Il Catalogo dei viventi 2007, 6 luglio 2011
ULTIMO
(Sergio De Caprio) Montevarchi (Arezzo) 21 febbraio 1961. Capitano (poi colonnello) dei carabinieri. Uno degli uomini
che arrestarono Totò Riina (vicenda che gli ha anche causato problemi giudiziari per i ritardi nella
perquisizione del covo), noto al grande pubblico per una fiction tv
(interpretato da Raoul Bova) • «Fino al 25 maggio del 2000 è stato un uomo senza volto, senza identità. Se doveva testimoniare in un’aula di giustizia si copriva con un cappuccio, se doveva prendere un aereo gli
sceglievano nome e cognome di fantasia. Per tutti era Ultimo, il nemico dei
mafiosi. L’Arma lo aveva sempre protetto, pur sopportando con qualche difficoltà il suo carattere irruente, i suoi modi certamente estranei alla disciplina di
una forza armata. Quel giorno Ultimo capì che la fine era arrivata. Un comunicato di venti righe dettato alle agenzie di
stampa dal Comando generale dei carabinieri respingeva le sue accuse di essere
stato “lasciato solo e senza mezzi” per combattere le cosche. In quella nota, per ben tre volte, veniva nominato il
maggiore Sergio De Caprio. “L’Arma rompe il silenzio”, titolarono i giornali. Il leggendario capitano Ultimo ormai era uno dei tanti.

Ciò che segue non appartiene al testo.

Lemma replay_event_eq q c e :
  let '(d, ids, m, k) := pendingDispositionFromEvent e in
  (replay_event (q, c) e).1 = (applyTerminalStateLocked d ids m k (before_terminal q e)).1.
Proof.
  unfold replay_event, before_terminal.
  destruct (pendingDispositionFromEvent e) as [[[d ids] m] k].
  destruct (ev_Type e =?s InputCheckedType).
  - destruct (applyInputCheckLocked _ _) as [q1 c1]. simpl.
    by destruct (applyTerminalStateLocked _ _ _ _ _).
  - by destruct (applyTerminalStateLocked _ _ _ _ _).
Qed.

Lemma before_terminal_kept id q e : state_kept id q (before_terminal q e).
Proof.
  unfold before_terminal. destruct (pendingDispositionFromEvent e) as [[[d ids] m] k].
  assert (state_kept id q (if ev_Type e =?s InputCheckedType
    then (applyInputCheckLocked (checked_fields (ev_Payload e)) q).1 else q)) as H
    by (case_bool_decide; [apply applyInputCheck_kept|apply state_kept_refl]).
  eapply state_kept_trans; [exact H|].
  split; [|intros r; repeat case_bool_decide; simpl; eauto].
  repeat case_bool_decide; simpl; set_solver.
Qed.

Lemma replay_keeps_completed id q c e :
  completed_once id q -> not_failed_again id e -> completed_once id (replay_event (q, c) e).1.
Proof.
  intros Hq Hn. pose proof (replay_event_eq q c e) as Heq.
  pose proof (before_terminal_kept id q e) as Hk.
  apply (state_kept_once _ _ _ Hk) in Hq as [Hc Hg]. unfold not_failed_again in Hn.
  destruct (pendingDispositionFromEvent e) as [[[d ids] m] k]. rewrite Heq.
  destruct (applyTerminalState_fields d ids m k (before_terminal q e)) as [H1 H2].
  split; [by rewrite H1|]. apply H2; [tauto|by left].
Qed.

Lemma replay_completes id q c e :
  completes id e -> completed_once id (replay_event (q, c) e).1.
Proof.
  intros Hn. pose proof (replay_event_eq q c e) as Heq. unfold completes in Hn.
  assert (id ∈ q_completed (before_terminal q e)) as Hc.
  { unfold before_terminal. destruct (pendingDispositionFromEvent e) as [[[d ids] m] k].
    destruct Hn as [-> Hin]. rewrite bool_decide_eq_true_2 by done. simpl.
    apply elem_of_union_r. by apply elem_of_list_to_set. }
  destruct (pendingDispositionFromEvent e) as [[[d ids] m] k]. rewrite Heq.
  destruct Hn as [-> Hin].
  destruct (applyTerminalState_fields TerminalCompleted ids m k (before_terminal q e)) as [H1 H2].
  split; [by rewrite H1|]. apply H2; [by left; left|by right; auto].
Qed.

Lemma replay_fold_keeps id post : forall q c,
  completed_once id q -> Forall (not_failed_again id) post ->
  completed_once id (foldl replay_event (q, c) post).1.
Proof.
  induction post as [|e post IH]; intros q c Hq HF; cbn [foldl]; [done|].
  inversion HF as [|? ? He HF']; subst.
  pose proof (replay_keeps_completed id q c e Hq He) as H1.
  destruct (replay_event (q, c) e) as [q1 c1]. by apply IH.
Qed.

Lemma replay_finished id l q c :
  finished id l -> completed_once id (foldl replay_event (q, c) l).1.
Proof.
  intros (pre & e & post & -> & He & HF). rewrite foldl_app. cbn [foldl].
  destruct (foldl replay_event (q, c) pre) as [q1 c1].
  pose proof (replay_completes id q1 c1 e He) as H1.
  destruct (replay_event (q1, c1) e) as [q2 c2]. by apply replay_fold_keeps.
Qed.

Lemma restore_messages_keeps id history ids : forall c,
  yields (completed_once id) (restore_messages env history ids c) (fun _ => completed_once id).
Proof.
  induction ids as [|k ids IH]; intros c; simpl; [by apply yields_ret|].
  eapply yields_bind; [apply yields_get_queue|]. intros q. simpl.
  assert (forall c, yields (fun q' => q' = q /\ completed_once id q')
     (restore_messages env history ids c) (fun _ => completed_once id)) as Hskip.
  { intros c' w a w' [_ Hw] H. by eapply IH. }
  destruct (q_records q !! k) as [r|] eqn:E; [|done]. destruct (_ && _); [|done].
  destruct (processedMessageLocked history r) as [m|]; [|done].
  eapply (yields_bind _ _ _ (fun r' q' => (q' = q /\ completed_once id q') /\
            r_State r' = r_State r)).
  - destruct (r_ProcessedAt r); [by apply yields_ret|].
    eapply yields_bind; [by apply yields_frame|]. intros now. by apply yields_ret.
  - intros r'. eapply (yields_bind _ _ _ (fun _ => completed_once id)); [|intros []; apply IH].
    apply yields_put. intros q0 [[-> Hq] Hs]. eapply state_kept_once; [|exact Hq].
    by eapply state_kept_put.
Qed.

(** A restart that loads the document over a finished id. *)
Lemma load_finished id w t w' :
  w_thread w = Some t -> q_loaded (w_queue w) = false -> finished id (th_events t) ->
  ensureLoadedLocked env w = (Ok tt, w') -> completed_once id (w_queue w').
Proof.
  intros Ht Hl Hf H. unfold ensureLoadedLocked, bind in H. simpl in H. rewrite Hl in H.
  unfold loadLocked in H. unfold bind at 1 in H.
  destruct (loadDocumentLocked env w) as [[s|e] w1] eqn:E1; [|done].
  assert (w_thread w1 = Some t) as Ht1.
  { unfold loadDocumentLocked, bind, storage in E1.
    destruct (env_io _ _); simplify_eq/=; case_match; by simplify_eq. }
  unfold bind at 1 2 in H. simpl in H. rewrite Ht1 in H. unfold bind at 1 in H. simpl in H.
  eapply (yields_bind (fun _ => True) _ _ (fun _ => completed_once id)
    (fun _ => completed_once id)); [| |done|exact H].
  - eapply (yields_bind _ _ _ (fun _ _ => True)); [done|]. intros [].
    eapply yields_bind; [apply yields_get_queue|]. intros q. simpl.
    pose proof (replay_finished id (th_events t) q false Hf) as Hr.
    destruct (foldl replay_event (q, false) (th_events t)) as [q' c].
    eapply (yields_bind _ _ _ (fun _ => completed_once id)); [by apply yields_put|].
    intros []. by apply yields_ret.
  - intros c1. eapply (yields_bind _ _ _ (fun _ => completed_once id)); [by apply yields_modify|].
    intros []. eapply yields_bind; [apply yields_get_queue|]. intros q1. simpl.
    eapply (yields_bind _ _ _ (fun _ => completed_once id)).
    { intros w3 a w4 [_ Hw]. by apply (restore_messages_keeps id _ _ _ w3). }
    intros c2. eapply yields_bind; [apply yields_get_queue|]. intros q2. simpl.
    pose proof (prune_kept id q2) as Hp. destruct (pruneInputScopesLocked q2) as [q3 c3].
    eapply (yields_bind _ _ _ (fun _ => completed_once id)).
    { apply yields_put. intros q0 [-> Hq]. by eapply state_kept_once. }
    intros []. destruct (c1 || c2 || c3).
    + eapply (yields_bind _ _ _ (fun _ => completed_once id)); [|intros []; apply yields_synchronize].
      unfold persistCurrentLocked. eapply yields_bind; [apply yields_get_queue|].
      intros q. apply yields_persist. by intros q' [-> Hq].
    + apply yields_unload, yields_synchronize.
Qed.
End Recovery.

(** ** Replaying *)

Lemma replayable_loop_records records limit l : forall out r,
  r ∈ replayable_loop records limit l out ->
  r ∈ out \/ (exists id, id ∈ l /\ r = default zeroRecord (records !! id) /\ replayable_record r = true).
Proof.
  induction l as [|id l IH]; intros out r; simpl; [by left|].
  destruct (replayable_record (default zeroRecord (records !! id))) eqn:Hr; simpl.
  - destruct (_ && _); [by left|]. intros H. apply IH in H as [H|(k & Hk & ? & ?)].
    + apply elem_of_app in H as [H| ->%list_elem_of_singleton]; [by left|].
      right. exists id. split; [by constructor|done].
    + right. exists k. split; [by constructor|done].
  - intros H. apply IH in H as [H|(k & Hk & ? & ?)]; [by left|].
    right. exists k. split; [by constructor|done].
Qed.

La sua battaglia per continuare a combattere la mafia come aveva sempre fatto,
era stata interrotta. L’uomo, che dopo aver catturato Totò Riina sognava di poter prendere anche Bernardo Provenzano, fu costretto ad
arrendersi. Gli investigatori che assieme a lui avevano passato giorni e notti
a dare la caccia al capo della mafia, erano stati quasi tutti destinati a nuovi
incarichi. Via Arciere, via Ombra, via tutti, uno dopo l’altro. E alla fine, via anche Ultimo, destinato al Noe, il nucleo operativo
ecologico» (Fiorenza Sarzanini)
• «Tienanmen, Toro Seduto, il Che. E un carabiniere “che se lo vedi non sembra neanche un carabiniere, giubbino di pelle, pantaloni
sdruciti, i guanti senza le dita e le sciarpone”, Pino Corrias si blocca, fruga nella memoria a caccia di un’immagine: “Un ragazzo della contestazione. Ecco a chi assomigliava, Ultimo. Un grande capo
carismatico, con una squadra di una decina di ragazzi, Vichingo, Arciere, erano
ragazzi sul serio, e lo adoravano”. L’anno è il 99, “stavo scrivendo la sceneggiatura per la fiction, e volevo sapere come lavorava,
chi era questo tizio che da vent’anni vive in clandestinità, con 7-8 condanne a morte che lo seguono e non vanno in prescrizione”. E il primo incontro tra il giornalista scrittore e il segugio antimafia: “Entro e vedo questa scrivania con il ripiano di vetro e, sotto, un bandierone
con la faccia del Che. Alzo lo sguardo, c’è Toro Seduto, e piazza Tienanmen, l’omino con il sacchetto della spesa che ferma i tank”. Tre personaggi, tre storie, “quello in cui crede sta lì, ognuno è libero se ha il coraggio di esserlo”. Inutile dire che Corrias all’ipotesi del favoreggiamento non dà corda, “penso che Ultimo
(il nome vero non lo usa mai — ndr) si senta investito da una missione collettiva, combattere la criminalità”. Il rivoluzionario, lo studente di Pechino, il capo indiano, “Ultimo è un cacciatore solitario, se non è più nel Ros ma al Noe, il Nucleo operativo ecologico, è anche perché ha una concezione individualistica del lavoro: l’uomo solo contro i tank. E nell’Arma, l’iniziativa personale non credo sia molto apprezzata”. Il dubbio sul blitz rimandato si scioglie in un’incomprensione, “probabilmente pensavano che altri reparti controllassero la casa, e poi c’era lo stress di anni sotto copertura, a fingersi spazzino o barbone”. Insomma, la triangolazione Mori-Ultimo-mafia a Corrias non torna, “può darsi ci sia stata una sovrapposizione di livelli investigativi che agivano all’insaputa l’uno dell’altro, che sia stato attivato qualche canale... Però lui ha continuato a fare il capitano, poi è diventato colonnello, ma ha sempre lavorato le sue 20 ore al giorno: se c’era un accordo con la mafia, possibile non gli sia venuto un tornaconto?”» (Gabriela Jacomella).